Now the data from this effort – Keep Norfolk Beautiful’s Community Appearance Index ¬¬-- joins the growing number of data sets on NorfolkOpenData, the city’s data portal. This index, also known as the Litter Index, is now live on the site, along with information on all cars towed in the city.
The Community Appearance Index is a tool designed by the national group Keep America Beautiful and used by KNB to visually assess the overall appearance of the community using litter as an indicator. The assessment requires a team of volunteers to drive 60 routes through Norfolk’s five wards over the course of a day and a half to assess the cleanliness of our city. Each route receives a score ranging from one – little litter – to four – lots of litter.
“It gives a snapshot of what our city looks like to any person who visits Norfolk,” said Alacia Wever, KNB’s Public Services Coordinator.
This assessment helps KNB develop plans with residents and community leaders to reduce litter in specific neighborhoods.
Following the assessment one year, said KNB Project Coordinator Fleta Jackson, KNB worked with residents to target a specific means of reducing litter: tying trash bags before placing them in outdoor collection bins.
“We created a campaign specific to the neighborhood,” Jackson said.
Adding these data to the portal ensures that residents “have all the tools they need to make a difference in keeping communities clean,” Jackson said.
Residents can sort and filter this dataset to see which routes scored the cleanest, or where litter prevention and cleanup efforts could have the most impact.
The towing dataset includes information from a city-owned and -created application designed to track vehicles towed in the city. It includes information such as Vehicle Identification Numbers or VINs, as well as the address the vehicle was towed from. It also provides the number of vehicles on city impound lots, where and why vehicles were towed, fees charged to the vehicle owners, and the disposition of the vehicle. The dataset excludes information on vehicles that are part of an investigation, on police impound lots, or on an extended hold.
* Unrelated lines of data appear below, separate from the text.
Definition init (d : RootModuleInputData) : RootModuleInputData :=
  {| TerraformVersion := TerraformVersion d;
     Backend := match Backend d with Some b => Some b | None => Some ∅ end;
     Providers := GoSort.sort_Slice lessProvider (Providers d);
     ProviderInfo := ProviderInfo d;
     Services := GoSort.sort_Slice lessService (Services d);
     InputTask := InputTask d;
     Variables := Variables d;
     InputCondition := InputCondition d;
     Path := Path d;
     FilePerms := FilePerms d;
     skipOverride := skipOverride d;
     backend := match Backend d with
                | Some b => Some (hcltmpl.NewNamedBlock b)
                | None => backend d
                end |}.

Definition sortedKeys {A : Type} (m : gmap string A) : list string :=
  GoSort.sort_Strings (map_to_list m).*1.

(** *** The query of a service *)

Definition dquote : string := String hclbytes.quote_char "".
Definition escapedQuote : string := String hclbytes.backslash dquote.

Section Query.
(** [fmt.Sprintf] with the verb [%q], the quoting of package strconv. *)
Variable Quote : string → string.

Definition hcatQuery (s : Service) : string :=
  let opts : list string := [] in
  let opts :=
    if bool_decide (Datacenter s ≠ "")
    then opts ++ ["dc=" +:+ Datacenter s] else opts in
  let opts :=
    if bool_decide (Namespace s ≠ "")
    then opts ++ ["ns=" +:+ Namespace s] else opts in
  let opts :=
    if bool_decide (Tag s ≠ "")
    then opts ++ [escapedQuote +:+ Tag s +:+ escapedQuote +:+ " in Service.Tags"]
    else opts in
  let opts :=
    if bool_decide (Filter s ≠ "")
    then
      let filter := GoStrings.ReplaceAll (Filter s) dquote escapedQuote in
      let filter := GoStrings.Trim filter hclbytes.nl in
      opts ++ [filter]
    else opts in
  let query := Quote (ServiceName s) in
  if bool_decide (0 < length opts)
  then query +:+ " " +:+ dquote
       +:+ GoStrings.Join opts (dquote +:+ " " +:+ dquote) +:+ dquote
  else query.

End Query.

(** *** The document of main.tf *)

Definition var (path : list string) : hcl.Traversal :=
  hcl.TraverseRoot "var" :: map hcl.TraverseAttr path.

(** [m[key]] on a map of values. *)
Definition index (m : hcltmpl.Variables) (key : string) : cty.Value :=
  default cty.NullVal (m !! key).

Section Root.
(** [version.CompatibleTerraformVersionConstraint], a constant of a
    package that is not among the files at hand. *)
Variable TerraformRequiredVersion : string.

Definition requiredProvidersBody (providerInfo : gmap string cty.Value)
    : Body :=
  foldl (λ rb pName,
           match providerInfo !! pName with
           | Some info => SetAttributeValue pName info rb
           | None => rb
           end)
    [] (sortedKeys providerInfo).

Definition backendBody (b : hcltmpl.NamedBlock) : Body :=
  foldl (λ bb attr,
           SetAttributeValue attr (index (hcltmpl.BlockVariables b) attr) bb)
    [] (hcltmpl.SortedAttributes b).

Definition terraformBody (backend : option hcltmpl.NamedBlock)
    (providerInfo : gmap string cty.Value) : Body :=
  let tfBody :=
    SetAttributeValue "required_version"
      (cty.StringVal TerraformRequiredVersion) [] in
  let tfBody :=
    if bool_decide (size providerInfo ≠ 0)
    then AppendBlock "required_providers" []
           (requiredProvidersBody providerInfo) tfBody
    else tfBody in
  match backend with
  | None => tfBody
  | Some b =>
      if bool_decide (hcltmpl.Name b = "") then tfBody
      else AppendBlock "backend" [hcltmpl.Name b] (backendBody b) tfBody
  end.

Definition appendRootTerraformBlock (body : Body)
    (backend : option hcltmpl.NamedBlock)
    (providerInfo : gmap string cty.Value) : Body :=
  AppendBlock "terraform" [] (terraformBody backend providerInfo) body.

(** The keys of an object value, as the code collects them. *)
Definition subAttrsOf (val : cty.Value) : gmap string bool :=
  (λ _, true) <$> cty.AsValueMap val.

Definition objProviderBody (pName attr : string) (val : cty.Value) : Body :=
  foldl (λ ob subAttr,
           SetAttributeTraversal subAttr (var [pName; attr; subAttr]) ob)
    [] (sortedKeys (subAttrsOf val)).

(** One turn of the loop over the sorted attributes of a provider. *)
Definition providerAttrStep (p : hcltmpl.NamedBlock) (providerBody : Body)
    (attr : string) : Body :=
  if bool_decide (attr = "alias") then providerBody
  else if bool_decide (attr = "auto_commit") then providerBody
  else
    let val := index (hcltmpl.BlockVariables p) attr in
    if cty.IsObjectType val
    then AppendBlock attr [] (objProviderBody (hcltmpl.Name p) attr val)
           providerBody
    else SetAttributeTraversal attr (var [hcltmpl.Name p; attr]) providerBody.

Definition providerBody (p : hcltmpl.NamedBlock) : Body :=
  foldl (providerAttrStep p) [] (hcltmpl.SortedAttributes p).

Fixpoint providerLoop (lastIdx i : Z) (providers : list hcltmpl.NamedBlock)
    (body : Body) : Body :=
  match providers with
  | [] => body
  | p :: rest =>
      let body :=
        AppendBlock "provider" [hcltmpl.Name p] (providerBody p) body in
      let body :=
        if bool_decide (i ≠ lastIdx) then AppendNewline body else body in
      providerLoop lastIdx (i + 1) rest body
  end.

Definition appendRootProviderBlocks (body : Body)
    (providers : list hcltmpl.NamedBlock) : Body :=
  providerLoop (Z.of_nat (length providers) - 1) 0 providers body.

Definition appendComment (b : Body) (comment : string) : Body :=
  AppendNewline (AppendUnstructuredComment ("# " +:+ comment) b).

Definition moduleBody (task : Task) (cond : option Condition)
    (varNames : list string) : Body :=
  let mb := SetAttributeValue "source" (cty.StringVal (Source task)) [] in
  let mb :=
    if bool_decide (0 < String.length (Version task))
    then SetAttributeValue "version" (cty.StringVal (Version task)) mb
    else mb in
  let mb := SetAttributeTraversal "services" (var ["services"]) mb in
  let mb :=
    match cond with
    | Some c =>
        if SourceIncludesVariable c then appendModuleAttribute c mb else mb
    | None => mb
    end in
  let mb :=
    if bool_decide (length varNames ≠ 0) then AppendNewline mb else mb in
  foldl (λ mb name, SetAttributeTraversal name (var [name]) mb) mb varNames.

Definition appendRootModuleBlock (body : Body) (task : Task)
    (cond : option Condition) (varNames : list string) : Body :=
  let body :=
    if bool_decide (Description task ≠ "")
    then appendComment body (Description task)
    else body in
  AppendBlock "module" [Name task] (moduleBody task cond varNames) body.

Definition mainDocument (input : RootModuleInputData) : Body :=
  let rootBody := AppendNewline NewEmptyFile in
  let rootBody :=
    appendRootTerraformBlock rootBody (backend input) (ProviderInfo input) in
  let rootBody := AppendNewline rootBody in
  let rootBody := appendRootProviderBlocks rootBody (Providers input) in
  let rootBody := AppendNewline rootBody in
  appendRootModuleBlock rootBody (InputTask input) (InputCondition input)
    (hcltmpl.Keys (Variables input)).

(** *** Writing the files

    What the code does besides computing: the lines it logs and the
    calls it makes on files, in the order they happen. *)

Inductive LogEntry : Type :=
  | WarnPreamble (filename : string)
  | WarnTaskPreamble (filename : string)
  | DebugSkip (filename taskName : string)
  | InfoOverwrite (filename taskName : string)
  | DebugCreating (filename taskName filePath : string)
  | ErrCreateFile (filename taskName : string) (err : io.error)
  | ErrChangePerms (filename taskName : string) (err : io.error)
  | ErrWriteContent (filename taskName : string) (err : io.error)
  | LogLine (line : string).

Inductive Event : Type :=
  | Log (entry : LogEntry)
  | SysCreate (filePath : string)
  | SysChmod (filePath : string) (mode : N)
  | SysSync (filePath : string)
  | CallFileFunc (filename : string).

(** A file function gives the writer after its writes, the lines it
    logged and its error. *)
Definition tfFileFunc : Type :=
  io.Writer → string → RootModuleInputData →
  io.Writer * list LogEntry * option io.error.

Definition writePreamble (w : io.Writer) (task : Task) (filename : string)
    : io.Writer * list LogEntry * option io.error :=
  let '(w, err) := io.Write RootPreamble w in
  let logged :=
    match err with
    | Some _ => [WarnPreamble filename]
    | None => []
    end in
  let '(w, err) := io.Write (TaskPreamble (Name task) (Description task)) w in
  let logged :=
    match err with
    | Some _ => logged ++ [WarnTaskPreamble filename]
    | None => logged
    end in
  (w, logged, err).

Definition newMainTF : tfFileFunc := λ w filename input,
  match writePreamble w (InputTask input) filename with
  | (w, logged, Some err) => (w, logged, Some err)
  | (w, logged, None) =>
      let content := hclbytes.Bytes (mainDocument input) in
      let '(w, err) := io.Write content w in
      (w, logged, err)
  end.

(** The file functions that are not among the files at hand. *)
Variables newVariablesTF newModuleVariablesTF : tfFileFunc.
Variables newTFVarsTmpl newProvidersTFVars : tfFileFunc.

Definition rootFileFuncs : list (string * tfFileFunc) :=
  [ (RootFilename, newMainTF);
    (VarsFilename, newVariablesTF);
    (ModuleVarsFilename, newModuleVariablesTF) ].

Definition tfvarsFileFuncs : list (string * tfFileFunc) :=
  [ (TFVarsTmplFilename, newTFVarsTmpl);
    (ProvidersTFVarsFilename, newProvidersTFVars) ].

(** The file system under the process: the files with their content
    and permission bits, and the calls that fail.  [statErrors] are
    the paths on which [os.Stat] fails for another reason than a
    missing file. *)
Record File : Type := mkFile {
  content : string;
  mode : N;
}.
“We put as much information into this dataset as possible,” said Public Works’ Application Analyst Bernard Owens.
These datasets will join data on public safety, neighborhoods, code enforcement, economic development and city employees on NorfolkOpenData
. Feel free to view, download and manipulate this data. We provide this data as an affirmation of our commitment to transparency and community collaboration. We hope that you will use this data to improve your community, spark a business idea or just satisfy your curiosity. Data will be updated and expanded often as we work to build a comprehensive open data portal.